Gerber in a campaign image for the new Daisy Ever So Fresh.

Courtesy of Marc Jacobs.

The model has become synonymous with that sun-dappled, fresh-air vision of beauty, so it’s fitting that we’re speaking on the first day of summer. She is temporarily in New York, with her chihuahua-shepherd mix, Milo, who joins the conversation by way of a few chirpy barks. “I walked him across the Williamsburg Bridge the other day. He did a 10-mile walk on his little, tiny, short legs,” she laughs. “I was really proud of him.” At a willowy 5-foot-ten, she bucks the stereotype about dogs looking like their owners: “We have the complete opposite structure to each other.”

Gerber is still spinning from her latest career update: a role in the upcoming miniseries Mrs. American Pie, set in 1960s Palm Beach. She shared the news on Instagram a week earlier, with screenshots of the Deadline story alongside a meme from The Office. She finds it awkward to make those kinds of work announcements. “I always try to find a Michael Scott meme that accurately depicts how I’m feeling, to be like, ‘I’m not just trying to brag—I genuinely am freaking out.’” She starts listing off “heroes” in the cast: “Like Carol Burnett. I couldn’t believe it. I grew up watching her. She’s so much of the reason that I wanted to act. And then Kristen Wiig and Laura Dern.” Will Gerber incorporate perfume into her preparations to play teenage Mitzi? “Absolutely,” she answers. “Because I associate scent so closely with memories and things, I try to have a specific scent for characters.” She mulls it over for a beat. “I actually think Mitzi would wear Daisy because she’s very fun.” Plus, the bottle of Ever So Fresh—with its cartoon petals in sunny, citrus tones—conjures a Lilly Pulitzer minidress.

With all this talk of the beach, West Coast and East, what is Gerber’s guide to summer?

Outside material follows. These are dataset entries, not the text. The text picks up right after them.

Lemma repeat_char_length (c : ascii) (n : nat) :
  String.length (repeat_char c n) = n.
Proof. induction n as [|n IH]; cbn; [reflexivity | now rewrite IH]. Qed.

Lemma pad_cell_length (t : AsciiTable) (w : nat) (cell : string) :
  String.length cell <= w ->
  String.length (pad_cell t w cell) = padding_left t + w + padding_right t.
Proof.
  intros H. unfold pad_cell.
  rewrite !string_length_append, !repeat_char_length. lia.
Qed.

Lemma fits_nil (widths : list nat) : fits widths [] = true.
Proof. now destruct widths. Qed.

Lemma pad_cells_lengths (t : AsciiTable) (widths : list nat) :
  forall row,
    fits widths row = true ->
    map String.length (pad_cells t widths row)
    = map (fun w => padding_left t + w + padding_right t) widths.
Proof.
  induction widths as [|w widths IH]; intros row H; [reflexivity|].
  destruct row as [|c row]; cbn [pad_cells map].
  - rewrite pad_cell_length by (cbn; lia). f_equal. apply IH, fits_nil.
  - cbn in H. apply andb_true_iff in H. destruct H as [H1 H2].
    apply Nat.leb_le in H1. rewrite pad_cell_length by exact H1.
    f_equal. now apply IH.
Qed.

(** A row whose cells fit is rendered as wide as a border. *)
Lemma row_line_length (t : AsciiTable) (widths : list nat) (row : list string) :
  fits widths row = true ->
  String.length (row_line t widths row)
  = String.length (horizontal_border t widths).
Proof.
  intros H. unfold row_line, horizontal_border, combine_line.
  rewrite !string_length_append.
  rewrite (concat_length (if inner_column_border t then "|" else "")
             (if inner_column_border t then "+" else "")
             (pad_cells t widths row)
             (map (fun w => repeat_char "-"
                              (padding_left t + w + padding_right t))
                  widths)).
  - now destruct (outer_border t).
  - now destruct (inner_column_border t).
  - rewrite (pad_cells_lengths _ _ _ H), map_map.
    apply map_ext. intros w. now rewrite repeat_char_length.
Qed.

Lemma fits_widen_self (row : list string) :
  forall widths, fits (widen row widths) row = true.
Proof.
  induction row as [|c row IH]; intros widths; [apply fits_nil|].
  destruct widths as [|w widths]; cbn.
  - now rewrite Nat.leb_refl, IH.
  - rewrite IH, andb_true_r. apply Nat.leb_le. lia.
Qed.

Lemma fits_widen_other (row' : list string) :
  forall widths row,
    fits widths row = true -> fits (widen row' widths) row = true.
Proof.
  induction row' as [|c' row' IH]; intros widths row H; [exact H|].
  destruct row as [|c row]; [apply fits_nil|].
  destruct widths as [|w widths]; [discriminate|].
  cbn in *. apply andb_true_iff in H. destruct H as [H1 H2].
  rewrite (IH _ _ H2), andb_true_r.
  apply Nat.leb_le in H1. apply Nat.leb_le. lia.
Qed.

Lemma fits_fold_widen (data : list (list string)) :
  forall widths row,
    fits widths row = true \/ In row data ->
    fits (fold_left (fun ws r => widen r ws) data widths) row = true.
Proof.
  induction data as [|r data IH]; intros widths row H; cbn.
  - destruct H as [H|[]]. exact H.
  - apply IH. destruct H as [H|[<-|H]].
    + left. now apply fits_widen_other.
    + left. apply fits_widen_self.
    + now right.
Qed.
(** * summary.py: peer-availability estimator and channel-balance report

    A shallow embedding of [src/summary/summary.py] and the properties of
    its availability sampler ([PeerThread.run], [addpeer]), its money
    formatter ([msat_to_approx_str]) and its report ([summary]).

    Conventions of the embedding
    - Python [int] is [Z]; Python [float] (IEEE-754 binary64) is the
      rational it denotes, and every floating-point operation is the exact
      operation followed by [fl], round-to-nearest-even to 53 bits.
    - Python [str] is a list of Unicode code points ([pystr]) where glyphs
      of the drawing alphabet occur, and [string] for ASCII identifiers.
    - the global dict [peerstate] is a [gmap] threaded through the calls.
    - exceptions are the [Raise] results of the [res] monad. *)

From Stdlib Require Import ZArith QArith Qround Qabs Qpower Lia Lqa List.
From Stdlib Require Import Strings.String Strings.Ascii.
From Stdlib Require Import Uint63 PrimFloat SpecFloat FloatOps.
From stdpp Require Import gmap strings pretty.
Import ListNotations.

Local Open Scope Z_scope.

(* ===================================================================== *)
(** * Python values and primitives *)
(* ===================================================================== *)

Module Py.

(** Exceptions the modelled code can raise. *)
Inductive exn : Set := ValueError | ZeroDivisionError | KeyError.

(** Result of a computation: a value, a raised exception, or [Timeout]
    when a fuel-bounded loop ran out of fuel. *)
Inductive res (A : Type) : Type :=
| Ok (a : A)
| Raise (e : exn)
| Timeout.
Arguments Ok {A} a.
Arguments Raise {A} e.
Arguments Timeout {A}.

Definition bind {A B : Type} (k : A -> res B) (m : res A) : res B :=
  match m with
  | Ok a => k a
  | Raise e => Raise e
  | Timeout => Timeout
  end.

(** [x ← m; k] runs [m] and passes its value to [k]; an exception or a
    timeout of [m] is the result. *)
#[global] Instance res_bind : MBind res := @bind.
#[global] Instance res_ret : MRet res := @Ok.

(** [for x in l: acc = f(x, acc)], stopping at the first exception. *)
Fixpoint foldM {A S : Type} (f : A -> S -> res S) (l : list A) (s : S) : res S :=
  match l with
  | [] => Ok s
  | x :: l' => s' ← f x s; foldM f l' s'
  end.

(** [[f(x) for x in l]], stopping at the first exception. *)
Fixpoint mapM {A B : Type} (f : A -> res B) (l : list A) : res (list B) :=
  match l with
  | [] => Ok []
  | x :: l' => y ← f x; ys ← mapM f l'; Ok (y :: ys)
  end.

(** ** Floating point: binary64, round to nearest, ties to even *)

Definition pow2 (e : Z) : Q := Qpower 2 e.

(** Floor of the base-2 logarithm of a positive rational. *)
Definition flog2 (x : Q) : Z :=
  let t := Z.log2 (Qnum x) - Z.log2 (Zpos (Qden x)) in
  if Qle_bool (pow2 t) x then t else t - 1.

(** Nearest integer, ties to the even one (also Python's [round(x)]). *)
Definition rne (x : Q) : Z :=
  let f := Qfloor x in
  match Qcompare (x - inject_Z f) (1 # 2) with
  | Lt => f
  | Gt => f + 1
  | Eq => if Z.even f then f else f + 1
  end.

(** The binary64 value nearest to [x]: 53 significant bits, exponent not
    below -1022 (subnormals); overflow to infinity does not occur for the
    magnitudes of this program and is not modelled.  The result is in
    lowest terms, so equal floats are equal terms. *)
Definition fl (x : Q) : Q :=
  if Qeq_bool x 0 then 0%Q
  else
    let e := Z.max (flog2 (Qabs x)) (-1022) in
    let k := 52 - e in
    Qred (inject_Z (rne (x * pow2 k)) * pow2 (- k)).

Definition fadd (x y : Q) : Q := fl (x + y).
Definition fsub (x y : Q) : Q := fl (x - y).
Definition fmul (x y : Q) : Q := fl (x * y).
Definition fdiv (x y : Q) : Q := fl (x / y).

(** [float(n)] for an int. *)
Definition float_of_int (n : Z) : Q := fl (inject_Z n).

(** [a / b] on ints: the correctly rounded quotient, or ZeroDivisionError. *)
Definition truediv (a b : Z) : res Q :=
  if b =? 0 then Raise ZeroDivisionError
  else Ok (fl (inject_Z a / inject_Z b)).

(** [round(x, ndigits)] on an int [x]: [x] itself for [ndigits >= 0], else
    the nearest multiple of [10 ** -ndigits], ties to the even multiple. *)
Definition round_int (x ndigits : Z) : Z :=
  if 0 <=? ndigits then x
  else
    let p := 10 ^ (- ndigits) in
    let q := x / p in
    let r := x mod p in
    match 2 * r ?= p with
    | Lt => x - r
    | Gt => x - r + p
    | Eq => if Z.even q then x - r else x - r + p
    end.

(** ** Strings *)

(** A str as its code points. *)
Definition pychar := N.
Definition pystr := list pychar.

Definition of_string (s : string) : pystr :=
  map N_of_ascii (list_ascii_of_string s).

Definition space : pychar := 32%N.

(** ["{:>w}".format(s)] and ["%ws" % s]: pad on the left, never truncate. *)
Definition rjust (w : nat) (s : pystr) : pystr :=
  repeat space (w - length s) ++ s.

(** ["{:w}".format(s)] and ["%-ws" % s]: pad on the right, never truncate. *)
Definition ljust (w : nat) (s : pystr) : pystr :=
  s ++ repeat space (w - length s).

(** [c * n] for a one-character str: empty when [n <= 0]. *)
Definition times (c : pychar) (n : Z) : pystr := repeat c (Z.to_nat n).

(** [needle in hay] on strs: contiguous substring. *)
Fixpoint contains (needle hay : string) : bool :=
  String.prefix needle hay ||
  match hay with
  | EmptyString => false
  | String _ hay' => contains needle hay'
  end.

(** [min(l, key=len)]: the first element of least length. *)
Fixpoint min_by_len (best : string) (l : list string) : string :=
  match l with
  | [] => best
  | s :: l' =>
      if (String.length s <? String.length best)%nat
      then min_by_len s l' else min_by_len best l'
  end.

(** Library functions of the interpreter that the program calls and that
    are not part of the repository: [int(floor(log10(x)))] for [x > 0],
    the ["%g"] conversion of a float and the ["{:4.0%}"] conversion of a
    float.  The development is parametric in them. *)
Class Lib : Type := {
  log10_floor : Z -> Z;
  format_g : Q -> string;
  format_pct : Q -> pystr
}.

End Py.
Import Py.

(* ===================================================================== *)
(** * The drawing alphabet *)
(* ===================================================================== *)

(** [Charset]: seven one-character strs. *)
Record Charset : Set := {
  double_left : pychar;
  left : pychar;
  bar : pychar;
  mid : pychar;
  right : pychar;
  double_right : pychar;
  empty : pychar
}.

(** [draw] when [have_utf8]: '╟', '├', '─', '┼', '┤', '╢', '║'. *)
Definition draw_utf8 : Charset :=
  {| double_left := 0x255F; left := 0x251C; bar := 0x2500; mid := 0x253C;
     right := 0x2524; double_right := 0x2562; empty := 0x2551 |}%N.

(** [draw] otherwise: '#', '[', '-', '/', ']', '#', '|'. *)
Definition draw_ascii : Charset :=
  {| double_left := 35; left := 91; bar := 45; mid := 47;
     right := 93; double_right := 35; empty := 124 |}%N.

(* ===================================================================== *)
(** * Availability estimator: [peerstate], [addpeer], [PeerThread.run] *)
(* ===================================================================== *)

(** One channel of a peer, as [listpeers] reports it. *)
Record Channel : Set := {
  c_state : string;
  c_short_channel_id : string;
  c_our_reserve_msat : Z;
  c_to_us_msat : Z;
  c_total_msat : Z;
  c_their_reserve_msat : Z;
  c_private : bool
}.

(** One entry of [listpeers()['peers']]. *)
Record Peer : Set := {
  p_id : string;
  p_connected : bool;
  p_channels : list Channel
}.

(** The dict stored per peer id in [peerstate]; [last_seen] is a
    timestamp or None. *)
Record PeerState : Set := {
  connected : bool;
  last_seen : option Z;
  availability : Q
}.

(** [addpeer(p)]: an absent id gets a fresh entry seeded from the current
    connection state; a present one is left alone. *)
Definition addpeer (now : Z) (p : Peer) (peerstate : gmap string PeerState)
  : gmap string PeerState :=
  match peerstate !! p_id p with
  | Some _ => peerstate
  | None =>
      <[p_id p := {| connected := p_connected p;
                     last_seen := if p_connected p then Some now else None;
                     availability := if p_connected p then 1%Q else 0%Q |}]>
        peerstate
  end.

Definition interval : Z := 5 * 60.
Definition window : Z := 3 * 24 * 60 * 60.

Definition leadwin (count : Z) : Z :=
  Z.max (Z.min window (count * interval)) interval.

(** [samples = leadwin / interval]; both are positive ints. *)
Definition samples (count : Z) : Q :=
  fl (inject_Z (leadwin count) / inject_Z interval).

Definition alpha (count : Z) : Q := fdiv 1 (samples count).
Definition beta (count : Z) : Q := fsub 1 (alpha count).

(** The new availability: [1.0 * alpha + a * beta] for a connected peer,
    [0.0 * alpha + a * beta] otherwise. *)
Definition smooth (count : Z) (conn : bool) (a : Q) : Q :=
  fadd (fmul (if conn then 1 else 0) (alpha count)) (fmul a (beta count)).

(** The body of [for p in peers['peers']]. *)
Definition update_peer (count now : Z) (p : Peer)
  (peerstate : gmap string PeerState) : gmap string PeerState :=
  let peerstate := addpeer now p peerstate in
  alter (fun s =>
           if p_connected p
           then {| connected := true;
                   last_seen := Some now;
                   availability := smooth count true (availability s) |}
           else {| connected := false;
                   last_seen := last_seen s;
                   availability := smooth count false (availability s) |})
        (p_id p) peerstate.

(** State of the sampler thread: the loop counter and the global dict. *)
Record Sampler : Set := {
  count : Z;
  peerstate : gmap string PeerState
}.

She starts with the big screen, explaining that Mrs. American Pie has sent her diving back to the 1960s and ’70s. “Pierrot Le Fou is, to me, one of the ultimate summer films. Or La Piscine, which has Jane Birkin, so young, and the style in it is so great.” Her swimwear of choice also skews Mediterranean: “If I’m alone, nothing. I think I got so used to being around no one during the pandemic that I’m like, I want to lay in the sun naked.” Favorite smells are rooted in nostalgia (“Pine and s’mores and barbecuing and moss” from family visits to a Canadian lake house) and nature (“Every time I walk by a flower, I smell it—I can’t help myself”). Iced matcha is lately her warm-weather drink of choice, on account of a recent hiatus from coffee. “If you can’t tell, I’ve already had one today, and I’m like, Ding!” Gerber adds that she turns 21 in early September. Reaching legal drinking age is a bit anticlimactic for someone who has spent so much time in Europe, but “being able to actually toast people in real life is a really wonderful thing.” 

Gerber, who launched a book club in March 2020 and hosted conversations with the likes of Emily Rajtakowski and Normal People’s Daisy Edgar-Jones and Paul Mescal, has a preview recommendation. “A book that I just read that I got an advance copy of—I feel very lucky and I’m going to brag about it—is called I Fear My Pain Interests You, by Stephanie LaCava,” Gerber reports. “I haven’t read a book in a while that just pulled me in, and you’re so immersed in the characters and in the world. It’s quite a slice of life.” A coveted galley is one way to stay cool; so is smart sun protection, even for someone raised steps from the beach in Malibu. “I’m finally at a place where I’m like, okay, I should grow up and actually wear sunscreen now,” Gerber jokes. She likes ClearChoice’s lightweight formula (good for humid New York summers), paired with a Lack of Color bucket hat. “I need to get better at crocheting,” she says, sounding like a student of the ’60s. “That’s my goal: to be able to crochet my own bucket.”